Stephen Miller, of the Society for Human Resource Management, compiled a large list of the numerous employee benefits that companies need to address in order to comply with the new law. These changes will occur in benefits that cover commuting, paid leave, retirement plans, education savings plans, achievement awards, moving expenses, onsite gyms, meals and business expenses. Miller also pointed out that the new law limits the tax deductions that businesses can claim for certain employee benefits and suggests the changes may cause some employers to revisit their offerings.
Companies face decisions
An example of the choices companies will need to face in the future are exemplified by changes to the transit commuting deduction. While participating employees will still be able to use pre-tax dollars to pay for commuting benefits, those employers who pay for or subsidize their employees’ commuting expenses will no longer be able to claim this deduction. It is one of a number of choices employers will have to consider. Do they risk alienating employees by cutting a popular benefit or absorb the write-off costs to keep their train- and bus-using employees happy?
“On its own, eliminating the tax deduction for employers may seem like a disadvantage to offering these benefits, although some employers would still need to do so to stay competitive and to comply with state and local laws,” said Bobbi Kloss, HR leader at Benefit Advisors Network.
Paid leave option
The new tax bill adds a federal tax credit for employers that provides paid family and medical leave. According to Miller, by using the Family and Medical Leave Act, employers can claim a general business credit equal to a percentage of wages paid to employees who earn under $72,000 per year. Employers must “provide at least two weeks of leave and compensate their workers at a minimum of 50 percent of their regular earnings. The tax credit will range from 12.5 percent to 25 percent of the cost of each hour of paid leave,” wrote Miller.

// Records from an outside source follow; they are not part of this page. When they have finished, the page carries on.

(** X17.  Dimensions that cannot go wrong.  In a returned descriptor under
    the constrained layout, [width] is a number that is neither [0] nor
    [NaN], and when it is finite the [height] is not [NaN]; under the
    fluid layout the [height] is a number other than [NaN].  The
    default of [1] for the aspect ratio keeps the divisions from
    dividing by zero. *)
Theorem constrained_and_fluid_dimensions_defined
    (file : FileNode) (args : ISharpGatsbyImageArgs) (p p' : Process)
    (d : ISharpGatsbyImageData) :
  generateImageData I file args p = (Return (Some d), p') →
  match default LFixed (args_layout args) with
  | LFixed => True
  | LFluid => ∃ h, out_height d = Some h ∧ h ≠ NaN
  | LConstrained =>
      ∃ w, out_width d = Some w ∧ truthy w = true
           ∧ ∀ q, w = Fin q → ∃ h, out_height d = Some h ∧ h ≠ NaN
  end.
Proof.
  intros Hrun.
  destruct (generateImageData_inv I file args p p' d Hrun)
    as (metadataObj & imageSizes & images & primaryImage
        & _ & _ & _ & _ & Hdim & _).
  assert (Har : ∃ ar, or_num (img_aspectRatio primaryImage) (Some (num 1))
                      = Some ar ∧ truthy ar = true).
  { pose proof (truthy_or_one (img_aspectRatio primaryImage)) as Ht.
    destruct (or_num _ _) as [ar|]; [eauto|done]. }
  destruct Har as (ar & Har & Hart). rewrite Har in Hdim.
  unfold layoutDimensions in Hdim.
  destruct (default LFixed (args_layout args)); [done| |]; simplify_eq.
  - eexists. split; [done|]. by apply num_div_one_not_NaN.
  - set (width := or_num (args_maxWidth args) _) in *.
    assert (Hw : truthy_opt width = true).
    { unfold width, or_num at 1.
      destruct (truthy_opt (args_maxWidth args)) eqn:E; [done|].
      apply truthy_or_one. }
    destruct width as [w|] eqn:Ew; [|done].
    exists w. split; [done|]. split; [done|].
    intros q ->. eexists. split; [done|].
    unfold or_num. rewrite Hw. simpl.
    by apply num_div_finite_not_NaN.
Qed.

End Descriptor.

(** * The further properties at work on concrete inputs *)

Lemma after_first_reachable (env : option string) :
  reachable (Demo.imports Demo.exact_width) (Demo.after_first env).
Proof.
  exact (reachable_step _ (start env) _ (reachable_start _ env)
           (step_getImageMetadata _ Demo.file (Some true) (start env))).
Defined.
(** * PCK mesh extraction: scanner, index remapper and OBJ exporter

    A shallow embedding of [PCKParser.find_vertex_patterns], [PCKParser.parse]
    and of the text assembly of [MainWindow.export_to_obj] (src/translated.py),
    followed by the properties the specification states about them.

    Conventions.
    - The input buffer is a [list byte]; byte positions, counts and indices are
      in [Z], because the source computes with Python integers and one of the
      counts, [(XX - 2) * 3], is negative for [XX < 2].
    - The [while] loop is a function with fuel; [find_vertex_patterns_total]
      shows that the fuel it is given always suffices.
    - Left out of the records: the decorative random ['color'], the hex dumps
      (['hex_vertices'], ['hex_uvs'], ['hex_faces']) and the [print] calls;
      none of them is read again by the scanner, the remapper or the exporter. *)

From Stdlib Require Import ZArith List Lia String Bool.
From Stdlib.Strings Require Import Byte.
From Stdlib Require Import DecimalString.
Import ListNotations.
Local Open Scope Z_scope.

(** ** Python byte strings *)

Module Py.

Definition bytes := list byte.

Definition int_of_byte (b : byte) : Z := Z.of_N (Byte.to_N b).

Definition len {A} (l : list A) : Z := Z.of_nat (List.length l).

(** [d[a:b]] for non-negative [a] and [b] (the only way the source slices). *)
Definition slice (d : bytes) (a b : Z) : bytes :=
  firstn (Z.to_nat (b - a)) (skipn (Z.to_nat a) d).

(** [d[i]]: a negative index counts from the end; [None] is [IndexError]. *)
Definition getitem (d : bytes) (i : Z) : option byte :=
  let j := if i <? 0 then i + len d else i in
  if j <? 0 then None else nth_error d (Z.to_nat j).

Fixpoint bytes_eqb (a b : bytes) : bool :=
  match a, b with
  | [], [] => true
  | x :: a', y :: b' => Byte.eqb x y && bytes_eqb a' b'
  | _, _ => false
  end.

Fixpoint startswith (d pat : bytes) {struct pat} : bool :=
  match pat, d with
  | [], _ => true
  | p :: pat', x :: d' => Byte.eqb p x && startswith d' pat'
  | _ :: _, [] => false
  end.

(** [find_in pat d pos]: [d] is the part of the buffer from position [pos]. *)
Fixpoint find_in (pat d : bytes) (pos : Z) : Z :=
  if startswith d pat then pos
  else match d with
       | [] => -1
       | _ :: d' => find_in pat d' (pos + 1)
       end.

(** [d.find(pat, start)] for [0 <= start]: lowest match position, or [-1]. *)
Definition find (d pat : bytes) (start : Z) : Z :=
  if len d <? start then -1
  else find_in pat (skipn (Z.to_nat start) d) start.

(** [range(0, stop, step)] for a positive [step]. *)
Definition range (stop step : Z) : list Z :=
  map (fun k => Z.of_nat k * step) (seq 0 (Z.to_nat ((stop + step - 1) / step))).

(** A little-endian signed 16-bit integer, format ['h']. *)
Definition int16_le (lo hi : byte) : Z :=
  let u := int_of_byte lo + 256 * int_of_byte hi in
  if u <? 32768 then u else u - 65536.

(** [struct.unpack_from(fmt, d, off)] for [0 <= off]; [None] is [struct.error]
    (not enough bytes from [off]). *)
Definition unpack_hhh (d : bytes) (off : Z) : option (Z * Z * Z) :=
  if off <? 0 then None else
  match skipn (Z.to_nat off) d with
  | x0 :: x1 :: y0 :: y1 :: z0 :: z1 :: _ =>
      Some (int16_le x0 x1, int16_le y0 y1, int16_le z0 z1)
  | _ => None
  end.

Definition unpack_hh (d : bytes) (off : Z) : option (Z * Z) :=
  if off <? 0 then None else
  match skipn (Z.to_nat off) d with
  | u0 :: u1 :: v0 :: v1 :: _ => Some (int16_le u0 u1, int16_le v0 v1)
  | _ => None
  end.

Definition unpack_BBB (d : bytes) (off : Z) : option (Z * Z * Z) :=
  if off <? 0 then None else
  match skipn (Z.to_nat off) d with
  | a :: b :: c :: _ => Some (int_of_byte a, int_of_byte b, int_of_byte c)
  | _ => None
  end.

End Py.

Import Py.

(** ** The pattern table *)

Record pattern_info := {
  pattern_name : string;
  prefix : bytes;
  faces_prefix : bytes;
  uv_prefix : bytes
}.

Definition pattern1 : pattern_info :=
  {| pattern_name := "pattern1";
     prefix := [xee; x00];
     faces_prefix := [x9a; x00];
     uv_prefix := [xc4; x00] |}.

Definition pattern2 : pattern_info :=
  {| pattern_name := "pattern2";
     prefix := [x1b; x02];
     faces_prefix := [xc7; x01];
     uv_prefix := [xf1; x01] |}.

(** [patterns.items()], in insertion order. *)
Definition patterns : list pattern_info := [pattern1; pattern2].

(** ** Groups *)

Definition vertex := (Z * Z * Z)%type.
Definition uv := (Z * Z)%type.

(** [{'indices': (v1, v2, v3), 'byte': value}] *)
Record face := {
  indices : Z * Z * Z;
  face_byte : Z
}.

(** The group dictionary as [find_vertex_patterns] leaves it.  [uvs_span] holds
    ['uvs_offset'] and ['uvs_end'], keys that exist only when a UV block was
    read. *)
Record group := {
  pattern : string;
  start : Z;
  XX : Z;
  vertices : list vertex;
  active_faces : list face;
  inactive_faces : list face;
  uvs : list uv;
  vertices_offset : Z;
  vertices_end : Z;
  uvs_span : option (Z * Z);
  faces_offset : Z;
  faces_end : Z
}.

Definition msg_vertices : string := "Corrupted or incomplete PCK file (vertices).".
Definition msg_uvs : string := "Corrupted or incomplete PCK file (UVs).".
Definition msg_faces : string := "Corrupted or incomplete PCK file (faces).".
Definition msg_no_faces : string := "Face pattern not found.".

(** The three messages of the [struct.error] handlers, without the text of
    the exception that follows them. *)
Definition msg_parse_vertices : string := "Error parsing vertices".
Definition msg_parse_uvs : string := "Error parsing UVs".
Definition msg_parse_faces : string := "Error parsing faces".

(** ** Record decoding *)

(** [for j in range(0, vertex_bytes_count, 6)]: [None] when [unpack_from]
    raises [struct.error]. *)
Fixpoint read_vertices (d : bytes) (vertices_start : Z) (js : list Z)
  : option (list vertex) :=
  match js with
  | [] => Some []
  | j :: js' =>
      match unpack_hhh d (vertices_start + j) with
      | None => None
      | Some v =>
          match read_vertices d vertices_start js' with
          | None => None
          | Some vs => Some (v :: vs)
          end
      end
  end.

Fixpoint read_uvs (d : bytes) (uv_start : Z) (js : list Z) : option (list uv) :=
  match js with
  | [] => Some []
  | j :: js' =>
      match unpack_hh d (uv_start + j) with
      | None => None
      | Some p =>
          match read_uvs d uv_start js' with
          | None => None
          | Some ps => Some (p :: ps)
          end
      end
  end.

(** [for j in range(0, faces_bytes_count, 3)], threading the two face lists
    of the group. *)
Fixpoint read_faces (d : bytes) (faces_start xx : Z) (js : list Z)
  (act inact : list face) : option (list face * list face) :=
  match js with
  | [] => Some (act, inact)
  | j :: js' =>
      match unpack_BBB d (faces_start + j) with
      | None => None
      | Some (value, _, _) =>
          let face_idx := j / 3 + 1 in
          let v1 := face_idx in
          let v2 := face_idx + 1 in
          let v3 := face_idx + 2 in
          if xx <? v3 then read_faces d faces_start xx js' act inact
          else
            let f := {| indices := (v1, v2, v3); face_byte := value |} in
            if value mod 2 =? 0
            then read_faces d faces_start xx js' (act ++ [f]) inact
            else read_faces d faces_start xx js' act (inact ++ [f])
      end
  end.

As the new tax cuts become the norm rather than a novelty, employees will likely earmark that extra money to pay off credit card debt, save for a vacation, fund a long-awaited project in their house, or put it toward some other pragmatic solution. Employers would be wise to do the same. How today’s companies spend their new influx in revenue, whether it goes toward higher salaries, stockholder dividends, employee training, or research and development, could be a major factor in employee satisfaction and retention in the future.